Musica Elettronica Viva

Musica Elettronica Viva (MEV) is a live acoustic/electronic improvisational group formed in Rome, Italy, in 1966. It is "something of an irregular institution, a band that has come together intermittently through the years".[1] Its founding members have been reported variously as Allan Bryant, Alvin Curran, Jon Phetteplace, and Frederic Rzewski;[2] Rzewski, Curran, and Richard Teitelbaum;[1] Curran, Phetteplace, Bryant, and Carol Plantamura;[3] and Rzewski, Teitelbaum, Plantamura, Bryant, Phetteplace, Ivan Vandor, and Steve Lacy.[4] Garrett List and George Lewis subsequently joined the group.[1]

MEV were early experimenters with the use of synthesizers to transform sounds: a 1967 concert in Berlin included a performance of John Cage's Solo for Voice 2 with Plantamura's voice transformed through a Moog synthesizer. At the end of the 1960s, they took part in the group Lo Zoo, founded by artist Michelangelo Pistoletto. They also used such "non-musical" objects as amplified panes of glass and olive oil cans.

Their performances achieved notoriety in Italy for their ability to generate riots.

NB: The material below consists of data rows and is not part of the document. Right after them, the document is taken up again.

(** X21. [WriteProperty] on a delivered reply: it succeeds exactly on a
    simple-ack, whatever the service selector and the payload of the ack;
    it returns the typed protocol error exactly on an Error reply carrying
    an error payload; it panics exactly on an Error reply carrying any
    other payload. *)
Theorem WriteProperty_reply_cases (apdu : APDU) :
  (WriteProperty_reply apdu = Return (Ok tt) <-> DataType apdu = SimpleAck) /\
  (forall e, WriteProperty_reply apdu = Return (Err (errorApdu e)) <->
             DataType apdu = Error /\ Payload_ apdu = PayloadApduError e) /\
  (WriteProperty_reply apdu = Panic <->
   DataType apdu = Error /\ forall e, Payload_ apdu <> PayloadApduError e).
Proof.
  unfold WriteProperty_reply.
  destruct apdu as [dt st inv p]; cbn [DataType Payload_].
  destruct dt; classify; destruct p;
    repeat split; try discriminate; try congruence;
    try (intros [? ?]; congruence);
    try (intros [_ H]; exfalso; eapply H; reflexivity).
Qed.

(** X22. [ReadProperty] on a delivered reply: it returns a value exactly
    on a (complex-ack, read-property) reply carrying a read-property
    payload, the value being the payload's data; it panics exactly when
    the payload does not have the dynamic type the classification calls
    for. *)
Theorem ReadProperty_reply_cases (apdu : APDU) :
  (forall v, ReadProperty_reply apdu = Return (Ok v) <->
             DataType apdu = ComplexAck /\
             ServiceType_ apdu = ServiceConfirmedReadProperty /\
             exists rp, Payload_ apdu = PayloadReadProperty rp /\ Data rp = v) /\
  (ReadProperty_reply apdu = Panic <-> ~ spec.reply_payload_matches apdu).
Proof.
  unfold ReadProperty_reply, spec.reply_payload_matches.
  destruct apdu as [dt st inv p]; cbn [DataType ServiceType_ Payload_].
  destruct dt, st; classify; cbn [andb]; destruct p; split;
    try (intros v); split;
    try discriminate; try tauto;
    try (intros (? & ? & ?); discriminate);
    try (intros (_ & _ & rp & [=] & _); fail);
    try (intros [= <-]; eauto; fail);
    try (intros (_ & _ & rp & [= <-] & <-); reflexivity);
    try (intros _ [x [=]]; fail);
    try (intros H; exfalso; apply H; eauto; fail).
Qed.

(** X23. [send] makes no addressing check of its own: when marshalling
    succeeds and the destination of the NPDU is a malformed address, the
    frame is handed to the socket addressed to the zero [net.UDPAddr], and
    the call returns whatever that write returns, its error included. *)
Theorem send_malformed_destination
    (MarshalBinary : BVLC -> result error (list byte))
    (WriteToUDP : list byte -> net.UDPAddr -> result error Z)
    (npdu : NPDU) (dest : bacnet.Address) (bytes : list byte) :
  Destination npdu = Some dest ->
  spec.malformed_address dest = true ->
  MarshalBinary {| BVLC_Type := TypeBacnetIP; Function_ := BacFuncUnicast;
                   NPDU_ := npdu |} = Ok bytes ->
  send MarshalBinary WriteToUDP npdu
  = ([(bytes, net.zeroUDPAddr)], WriteToUDP bytes net.zeroUDPAddr).
Proof.
  intros Hdest Hbad Hm. unfold send. rewrite Hm, Hdest.
  now rewrite (UDPFromAddress_guards dest Hbad).
Qed.

Lemma send_malformed_destination_witness :
  let npdu := ReadProperty_npdu
                {| ipAddress := [xc0; x00; x02; x01];
                   broadcastAddress := [xc0; x00; x02; xff];
                   udpPort := 47808 |} 0
                {| bacnet.ID := {| bacnet.Type_ := 8; bacnet.Instance := 1 |};
                   bacnet.MaxApdu := 1476; bacnet.Segmentation := 0;
                   bacnet.Vendor := 260;
                   bacnet.Addr := {| bacnet.Mac := []; bacnet.Net := 0;
                                     bacnet.Adr := [] |} |}
                {| RP_ObjectID := {| bacnet.Type_ := 0; bacnet.Instance := 1 |};
                   RP_Property := {| bacnet.PropertyType_ := 85;
                                     bacnet.ArrayIndex := None |};
                   Data := Null |} in
  send (fun _ => Ok [x81; x0a]) (fun _ _ => Ok 2) npdu
  = ([([x81; x0a], net.zeroUDPAddr)], Ok 2).
Proof.
  intros npdu.
  apply (send_malformed_destination (fun _ => Ok [x81; x0a]) (fun _ _ => Ok 2)
           npdu {| bacnet.Mac := []; bacnet.Net := 0; bacnet.Adr := [] |});
    reflexivity.
Defined.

The final MEV tour was in 2017.[5]

Discography

  • Spacecraft, recorded in Cologne in 1967 by Bryant, Curran, Rzewski, Teitelbaum and Vandor
  • Unified Patchwork Theory, recorded in Zurich in 1990 by Curran, Rzewski, Teitelbaum, Steve Lacy, and Garrett List

Both of the above first issued in 2001 on CD as "Spacecraft/Unified Patchwork Theory" (Alga Marghen, Plana-M 15NMN.038).

  • Friday, recorded in London in 1969 by Curran, Rzewski, Teitelbaum, Franco Cataldi and Gunther Carius, reissued 2008 (ALGA 073CD)
  • The Sound Pool, recorded 1969, reissued 1998 (Spalax CD14969)
  • MEV 40, recorded 1967-2007, a 4-CD set of previously unpublished performances issued by New World Records in 2008 (CD80675)
  • Apogee, a double CD (Matchless Recordings, MRCD61, 2005) shared with another of the electronic improvisational ensembles that emerged during the 1960s: AMM. The first CD is a studio recording in a joint session in England on April 30, 2004 featuring MEV's Curran, Teitelbaum and Rzewski with the three members of AMM. This is the first occasion that the two ensembles have performed together, but not the first time they have shared a split release - each outfit filled a side of the LP Live Electronic Music Improvised, released on a US label (Mainstream) in 1968. The second CD consists of the performances that each group gave at a festival held in London on May 1, 2004.

References

  1. Perkis, Tim (Autumn 1994). "Musica Elettronica Viva: Frederic Rzewski (Piano), Alvin Curran (Piano and Sampler), Richard Teitelbaum (Electronic Keyboards), George Lewis (Trombone and Live Electronics): Mills College, Oakland, California USA, 12 February 1994". Computer Music Journal. 18 (3): 66.
  2. Rzewski, Frederic; Verken, Monique (Autumn 1969). "Musica Elettronica Viva". The Drama Review. Cambridge, Massachusetts, USA: The MIT Press. 14 (1): 92–97. doi:10.2307/1144509. JSTOR 1144509.
  3. Brody, Martin, ed. (2014). Music and Musical Composition at the American Academy in Rome. Eastman Studies in Music. 121. Rochester, New York, USA: University of Rochester Press. p. 271. ISBN 9781580462457.
  4. Bernstein, David W.; Hatch, Christopher, eds. (2001). Writings through John Cage's Music, Poetry, and Art. Chicago, Illinois, USA: University of Chicago Press. p. 177. ISBN 0-226-04408-4.
  5. Chinen, Nate (9 April 2020). "Richard Teitelbaum, Experimentalist with an Earth-Spanning Ear, Dead at 80". NPR Music. Retrieved 16 June 2020.

Further reading

  • Liner Notes, MEV 40
  • Heißenbüttel, Dietrich. 2013. "Türen ins Offene: Das Labyrinth im musikalischen Denken von Schönberg, Berio und Rzewski". Neue Zeitschrift für Musik 174, no. 5 ("Labyrinth"): 26–29.